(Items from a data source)
(** ** Floating-point interface *)

Class Scalar (F : Type) := {
  float_of_int : Z -> F;          (* implicit int -> float conversion *)
  float_1_1 : F;                  (* the literal [1.1] *)
  fadd : F -> F -> F;
  fsub : F -> F -> F;
  fmul : F -> F -> F;
  fdiv : F -> F -> F;             (* quotient, divisor not zero *)
  fsqrt : F -> F;                 (* square root, argument not negative *)
  feqb : F -> F -> bool;          (* [==] *)
  fltb : F -> F -> bool;          (* [<]  *)
  fleb : F -> F -> bool;          (* [<=] *)
  fis_nan : F -> bool;
  int_of_float : F -> result Z;   (* [int(x)]: truncation towards zero *)
}.

Declare Scope py_scope.
Delimit Scope py_scope with py.
Notation "a + b" := (fadd a b) : py_scope.
Notation "a - b" := (fsub a b) : py_scope.
Notation "a * b" := (fmul a b) : py_scope.
Notation "a / b" := (fdiv a b) : py_scope.
Notation "a == b" := (feqb a b) (at level 70, no associativity) : py_scope.
Notation "a < b" := (fltb a b) : py_scope.
Notation "a <= b" := (fleb a b) : py_scope.
Notation "a > b" := (fltb b a) (only parsing) : py_scope.
Notation "a >= b" := (fleb b a) (only parsing) : py_scope.
Notation "# n" := (float_of_int n) (at level 5, n at level 0, format "# n") : py_scope.

Section Numeric.
Context {F : Type} `{Scalar F}.
Local Open Scope py_scope.

(** [a / b] on floats. *)
Definition py_truediv (a b : F) : result F :=
  if b == #0 then Raise ZeroDivisionError else Ok (a / b).

(** [math.sqrt]. *)
Definition math_sqrt (x : F) : result F :=
  if x < #0 then Raise ValueError else Ok (fsqrt x).
(** * The provisioning client of create-catalyst

    A shallow embedding of [packages/create-catalyst/src/utils/https.ts]:
    the [Https] class, its three request builders ([auth], [api],
    [sampleDataApi]) and the endpoint methods built on them.

    Modelling choices.
    - A JavaScript number is an integer ([Z]): the numbers the client sends,
      prints or reads (status codes, channel ids, seconds, the epoch
      constant) are integral; fractional JSON numbers are outside the model.
    - A JavaScript object used as a string-keyed record of strings (the
      request headers) is a [gmap string string]; object spread followed by
      literal keys is a chain of inserts over the spread object.
    - An optional property ([x?: T], a destructuring default) is an [option].
    - The program runs on a single thread of control; [await] is sequencing.
      Effects (calls to [fetch], console output, [process.exit]) are threaded
      through a small state-and-outcome monad whose state is the trace of
      observable events. *)

From Stdlib Require Import ZArith List Ascii Lia.
From stdpp Require Import base option list strings gmap pretty.

Open Scope Z_scope.

Set Warnings "-register-all".

(** ** JSON values *)

(** What [JSON.parse] / [response.json()] yield and [JSON.stringify] takes.
    An object is the list of its own properties in key order. *)
Inductive json : Type :=
| JNull
| JBool (b : bool)
| JNum (n : Z)
| JStr (s : string)
| JArr (items : list json)
| JObj (props : list (string * json)).

(** Property access [o[k]]: [None] stands for [undefined]. *)
Fixpoint get_prop (k : string) (props : list (string * json)) : option json :=
  match props with
  | [] => None
  | (k', v) :: rest => if String.eqb k k' then Some v else get_prop k rest
  end.

(** ** The zod schemas used by the client *)

(** The fragment of zod the file uses: [z.string()], [z.string().min(n)],
    [z.string().url()], [z.number()], [z.boolean()], [z.array(s)] and
    [z.object({...})]. *)
Inductive schema : Type :=
| ZString
| ZStringMin (n : nat)
| ZStringUrl
| ZNumber
| ZBoolean
| ZArray (item : schema)
| ZObject (shape : list (string * schema)).

Section Validation.

(** [z.string().url()] accepts what the platform's URL parser accepts;
    that parser is outside the repository and is taken as a parameter. *)
Variable is_url : string -> bool.

(** [safe_parse s v] is the parsed output, or the path of the first issue.
    An object schema keeps the keys of its shape, in the order of the
    shape, and drops every other key of the input (zod's default "strip"
    behaviour); a key of the shape that the input lacks is an issue. *)
Fixpoint safe_parse (s : schema) (v : json) {struct s} : list string + json :=
  match s with
  | ZString =>
      match v with JStr _ => inr v | _ => inl [] end
  | ZStringMin n =>
      match v with
      | JStr x => if (n <=? String.length x)%nat then inr v else inl []
      | _ => inl []
      end
  | ZStringUrl =>
      match v with
      | JStr x => if is_url x then inr v else inl []
      | _ => inl []
      end
  | ZNumber =>
      match v with JNum _ => inr v | _ => inl [] end
  | ZBoolean =>
      match v with JBool _ => inr v | _ => inl [] end
  | ZArray item =>
      match v with
      | JArr xs =>
          let each :=
            fix each (i : nat) (xs : list json) : list string + list json :=
              match xs with
              | [] => inr []
              | x :: rest =>
                  match safe_parse item x with
                  | inl p => inl (pretty i :: p)
                  | inr y =>
                      match each (S i) rest with
                      | inl p => inl p
                      | inr ys => inr (y :: ys)
                      end
                  end
              end in
          match each 0%nat xs with
          | inl p => inl p
          | inr ys => inr (JArr ys)
          end
      | _ => inl []
      end
  | ZObject shape =>
      match v with
      | JObj props =>
          let fields :=
            fix fields (shape : list (string * schema))
              : list string + list (string * json) :=
              match shape with
              | [] => inr []
              | (k, sk) :: rest =>
                  match get_prop k props with
                  | None => inl [k]
                  | Some x =>
                      match safe_parse sk x with
                      | inl p => inl (k :: p)
                      | inr y =>
                          match fields rest with
                          | inl p => inl p
                          | inr ys => inr ((k, y) :: ys)
                          end
                      end
                  end
              end in
          match fields shape with
          | inl p => inl p
          | inr ys => inr (JObj ys)
          end
      | _ => inl []
      end
  end.

End Validation.

(** ** Observable events, outcomes and the effect monad *)

(** [chalk.red] and [chalk.yellow] only style the text they are given. *)
Inductive styled : Type :=
| chalk_red (text : string)
| chalk_yellow (text : string).

(** The argument of [JSON.stringify]: the model keeps the value that is
    serialised in place of its text. *)
Inductive BodyInit : Type :=
| JSON_stringify (value : json).

(** [RequestInit], restricted to the members this file reads or writes.
    [headers] is the plain-object form of [HeadersInit]: header names to
    values. *)
Record RequestInit : Type := mkInit {
  method : option string;
  headers : option (gmap string string);
  body : option BodyInit;
}.

(** The default [opts = {}]. *)
Definition no_opts : RequestInit :=
  {| method := None; headers := None; body := None |}.

Record response : Type := mkResponse {
  status : Z;
  statusText : string;
  (** the body read as JSON; [None] when the text is not JSON *)
  payload : option json;
}.

(** [Response.ok]: the status is in the range 200-299. *)
Definition ok (r : response) : bool :=
  (200 <=? status r) && (status r <=? 299).

Inductive fetch_result : Type :=
| Resolved (r : response)
| Rejected.

(** What the program does that the outside can observe. [Sleep] is the
    pause between two polls of the device-code loop. *)
Inductive event : Type :=
| Fetch (input : string) (init : RequestInit)
| ConsoleError (text : styled)
| ConsoleWarn (text : styled)
| Sleep (seconds : Z).

Definition trace : Type := list event.

(** What can be thrown: [new Error(message)] by the client itself; the
    rejection of [fetch] (no response at all); the rejection of
    [response.json()] (the body is not JSON); the validation error of
    [parse]; the expiry of the device code in the polling loop. *)
Inductive exn : Type :=
| Error (message : string)
| FetchFailed
| BodyNotJson
| ValidationError (path : list string)
| AuthTimeoutError.

(** How a call ends: it returns, it throws (an [async] method rejects), or
    the process is gone ([process.exit]). *)
Inductive outcome (A : Type) : Type :=
| Returned (a : A)
| Threw (e : exn)
| Exited (code : Z).

Arguments Returned {A} a.
Arguments Threw {A} e.
Arguments Exited {A} code.

Definition M (A : Type) : Type := trace -> outcome A * trace.

Definition ret {A} (a : A) : M A := fun t => (Returned a, t).

Definition bind {A B} (c : M A) (k : A -> M B) : M B :=
  fun t =>
    match c t with
    | (Returned a, t') => k a t'
    | (Threw e, t') => (Threw e, t')
    | (Exited code, t') => (Exited code, t')
    end.

Notation "'await' x <- c ; k" := (bind c (fun x => k))
  (at level 10, x name, c at level 99, k at level 200).
Notation "c ;; k" := (bind c (fun _ => k))
  (at level 100, k at level 200, right associativity).

Definition throw {A} (e : exn) : M A := fun t => (Threw e, t).

Definition emit (e : event) : M unit := fun t => (Returned tt, t ++ [e]).

Definition console_error (text : styled) : M unit := emit (ConsoleError text).
Definition console_warn (text : styled) : M unit := emit (ConsoleWarn text).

[WORK ORDER]
Return, word for word, the lines of the data above from the line with "match safe_parse sk" through the line with "match fields shape with", inclusive.

[WRITTEN SOLUTION]
                      match safe_parse sk x with
                      | inl p => inl (k :: p)
                      | inr y =>
                          match fields rest with
                          | inl p => inl p
                          | inr ys => inr ((k, y) :: ys)
                          end
                      end
                  end
              end in
          match fields shape with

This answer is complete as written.